Al igual que Chesterton, Arellano vivió su catolicismo desde el democrático compromiso con todos. Fue de hecho su catolicismo, el origen de su legítima preocupación social. La salvación, para él, no podía limitarse a la minoría selecta sino a la multitud, a todos, especialmente a los que más han errado.
Más su deseo no se limitaba a la devota plegaria; su honesta preocupación por el prójimo se manifestó en trabajo a ras de suelo y vocacionalmente entre los más oscuros rincones de la sociedad, entre los estigmatizados, olvidados y repudiados: los presos, los miserables, las víctimas de la injusticia de un sistema indolente que además de privar de la libertad a las personas suele arrancarles su humanidad.

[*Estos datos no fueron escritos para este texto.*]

(* ===== verification/Session.v ===== *)
(** * Sessions of the mounted file system

    The top of the development: from a mount, any list of requests, under any
    kernel. *)

From S2P Require Import Prelude Libc Mapping Xattr ConfigData Config Sys Openat2 Node.
From S2P Require Import DataSource Provenance Whiteout Layer Copyup SafeCopy Overlay SafeInner.
From S2P Require Import SafeTree Ops OpsTree OpsFile Requests SafeOps.
Local Open Scope Z_scope.

(** ** The mount *)

(** What [main] hands over: layers with known roots and, below an upper layer,
    a work directory. *)
Definition mount_ok `{Epoch} (ls : list OvlLayer) (wfd : RawFd) (g : fds) : Prop :=
  ls ≠ [] ∧ layers_ok g ls ∧ (has_upper ls → changeable g wfd).

Section mount.
Context `{EP : Epoch} `{F64, DevT, HashOrder} (copy_fuel : nat) (config : OverlayConfig).
Context (ls : list OvlLayer) (wfd : RawFd).
Implicit Types (g : fds).

Lemma fresh_root_ok g : node_ok g (OvlNode_new [] 0 0 0 true).
Proof using. split; [|done]. unfold simple_name. apply (bool_decide_unpack _). exact I. Qed.

Lemma new_fs_ok g ov disabled notifier :
  mount_ok ls wfd g → fs_ok ls wfd g (OverlayFs_new (OverlayInner_new ls wfd ov disabled) notifier).
Proof using.
  intros (_ & Hls & Hw). split; [|cbn; intros fh fd [=]].
  split; try done. cbn. intros id n. unfold arena_get. simpl.
  rewrite lookup_insert_Some, lookup_empty. intros [[_ <-]|[_ [=]]]. apply fresh_root_ok.
Qed.

(** A request whose names are path components and which carries no handle
    that bypasses copy-up. *)
Definition request_ok (rq : FuseRequest) : Prop :=
  Forall simple_name (request_names rq) ∧
  match rq with RqSetattr _ _ _ _ _ _ _ fh => fh = None | _ => True end.

Lemma request_handle_ok g s rq : request_ok rq → handle_ok g s rq.
Proof using. intros [_ Hh]. destruct rq; try done. cbn in *. by subst. Qed.

Lemma session_ok rqs s g : ls ≠ [] → is_Some (f64_duration (cfg_timeout config)) →
  fs_ok ls wfd g s → Forall request_ok rqs →
  sm_wp SAFE (session copy_fuel config rqs) s g
    (λ rs s' g', length rs = length rqs ∧ fs_ok ls wfd g' s').
Proof using.
  intros Hls Httl Hok Hrqs. revert s g Hok.
  induction Hrqs as [|rq rqs Hrq Hrqs IH]; intros s g Hok; cbn [session]; [done|].
  wps. apply (serve_ok _ _ ls wfd); [done..|apply Hrq|by apply request_handle_ok|].
  intros r s' g' Hg Hok'. wps. eapply sm_wp_mono; [by apply IH|].
  intros rs s'' g'' [Hlen ?]. wps. split; [by simpl; f_equal|done].
Qed.
End mount.

(** ** The properties *)

(** C3. A handler makes only calls that the policy [SAFE] allows, and keeps the
    invariant [fs_ok].  In a state with the invariant, every call that creates,
    removes, renames, writes or changes attributes is on a descriptor opened in
    the upper layer or the work directory, or on one name in such a directory
    that is not followed if it is a link; a write to a descriptor of a lower
    layer is one that is open for reading only; every open is confined to its
    layer ([RESOLVE_IN_ROOT]), in a lower layer for reading only.  Of four calls
    only the start is known: [fchmodat] of a name, and [truncate], [lsetxattr]
    and [lremovexattr] of a path below [/proc/self/fd/N], start in the upper
    layer or the work directory, but may follow a link found there.  This holds
    whatever the kernel answers, short of what a kernel never does (a descriptor
    given twice, an entry with a slash, a write to what is open for reading):
    if it may give times that the attributes cannot hold, the handler may panic,
    and if its times are in range ([epoch] is true), it does not.  The request's
    names have no slash, the handle of a [setattr] is not that of a lower
    layer's file, and the [timeout] option is a duration.  A loop may outlast
    the fuel here. *)
Theorem serve_changes_upper_only `{EP : Epoch} `{F64, DevT, HashOrder} (copy_fuel : nat) (config : OverlayConfig)
    (ls : list OvlLayer) (wfd : RawFd) (rq : FuseRequest) (s : OverlayFs) (g : fds)
    (Hls : ls ≠ []) (Httl : is_Some (f64_duration (cfg_timeout config))) (Hok : fs_ok ls wfd g s)
    (Hnames : Forall simple_name (request_names rq)) (Hhandle : handle_ok g s rq) :
  sm_wp SAFE (serve copy_fuel config rq) s g (λ _ s' g', g ⊆ g' ∧ fs_ok ls wfd g' s').
Proof. apply (serve_ok _ _ ls wfd); by intros. Qed.


(** ** A concrete mount *)
Section demo.
#[local] Existing Instances F64_Z DevT_halves HashOrder_elements.

Definition demo_source (fd : RawFd) : DataSource :=
  Direct.direct_source {| Direct.resolved_path := bs "/"; Direct.da_fd := Some fd; Direct.dev := 7;
    Direct.stat_override := ModeNone; Direct.nfs_fh := 0; Direct.fh_size := 0 |}.
Definition demo_layers : list OvlLayer :=
  [from_datasource (demo_source 3) false; from_datasource (demo_source 4) true].
Definition demo_fds : fds :=
  {[ 3 := {| fd_prov := PUpper; fd_write := false |};
     4 := {| fd_prov := PLower; fd_write := false |};
     5 := {| fd_prov := PWork; fd_write := false |};
     6 := {| fd_prov := PLower; fd_write := false |} ]}.
Definition demo_config : OverlayConfig := OverlayConfig_default 0.
Definition demo_fs : OverlayFs :=
  OverlayFs_new (OverlayInner_new demo_layers 5 {| o_uid := 65534; o_gid := 65534 |} false) true.

Lemma demo_mount_ok `{Epoch} : mount_ok demo_layers 5 demo_fds.
Proof.
  split; [done|]. split.
  - intros [|[|k]] l Hl; simplify_eq/=; (split; [apply direct_lawful|]); eexists; done.
  - intros _. by exists {| fd_prov := PWork; fd_write := false |}.
Qed.
End demo.

Lemma serve_changes_upper_only_witness :
  sm_wp (@SAFE true) (@serve F64_Z DevT_halves HashOrder_elements 8 demo_config
                (RqMkdir {| req_uid := 1; req_gid := 1 |} 1 (bs "d") 493)) demo_fs demo_fds
    (λ _ s' g', demo_fds ⊆ g' ∧ @fs_ok true demo_layers 5 g' s').
Proof.
  apply (@serve_changes_upper_only true F64_Z DevT_halves HashOrder_elements);
    [done|by eexists|apply (new_fs_ok demo_layers 5), demo_mount_ok| |exact I].
  apply (bool_decide_unpack _). exact I.
Defined.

Pedro recibió esa certeza siendo muy joven; lo contó una vez en una cafetería popular en donde solíamos desayunar: Cierta vez, frente a un amplio lago invadido por maleza acuática, un sacerdote jesuita lo convidó a desbrozar la plaga; tras largas horas de faena y contemplando el terco horizonte de lirios imperturbables a sus esfuerzos, el joven Pedro dijo al cura que el trabajo era inútil, que por más que hicieran, jamás verían el reflejo del cielo en las ondas del lago. El jesuita le contestó que cuando iniciaron la tarea no sabían cuánta maleza había ni cuánta podrían sacar pero que podían tener una certeza: que ahora había menos plaga en el lago.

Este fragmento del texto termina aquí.